(Extracted data entries)
/---

(** Whatever was dropped, a re-opener is one of three sequences, at most eight bytes long. *)
Lemma reopen_short dropped kept o : reopen_sequence dropped kept = Some o -> 0 < zlen o <= 8.
Proof.
  unfold reopen_sequence. pose proof (scan_mode_ok (S (length (dropped ++ take STRADDLE_PEEK_BYTES kept)))
    (dropped ++ take STRADDLE_PEEK_BYTES kept) (zlen dropped) (false, 1049) 0) as Hok.
  destruct (scan _ _ _ _ _) as [alt mode]. destruct alt; [|done]. intros [= <-].
  assert (Hm : mode ∈ ALT_MODES) by (apply Hok; unfold mode_ok, ALT_MODES; do 2 right; left).
  unfold ALT_MODES in Hm. repeat (apply elem_of_cons in Hm as [-> | Hm]; [vm_compute; split; congruence|]).
  by apply elem_of_nil in Hm.
Qed.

\---

• Assignment
From the line that holds "unfold ALT_MODES in" to the last line of the records above, print each line exactly. Add nothing else.

• Written answer
  unfold ALT_MODES in Hm. repeat (apply elem_of_cons in Hm as [-> | Hm]; [vm_compute; split; congruence|]).
  by apply elem_of_nil in Hm.
Qed.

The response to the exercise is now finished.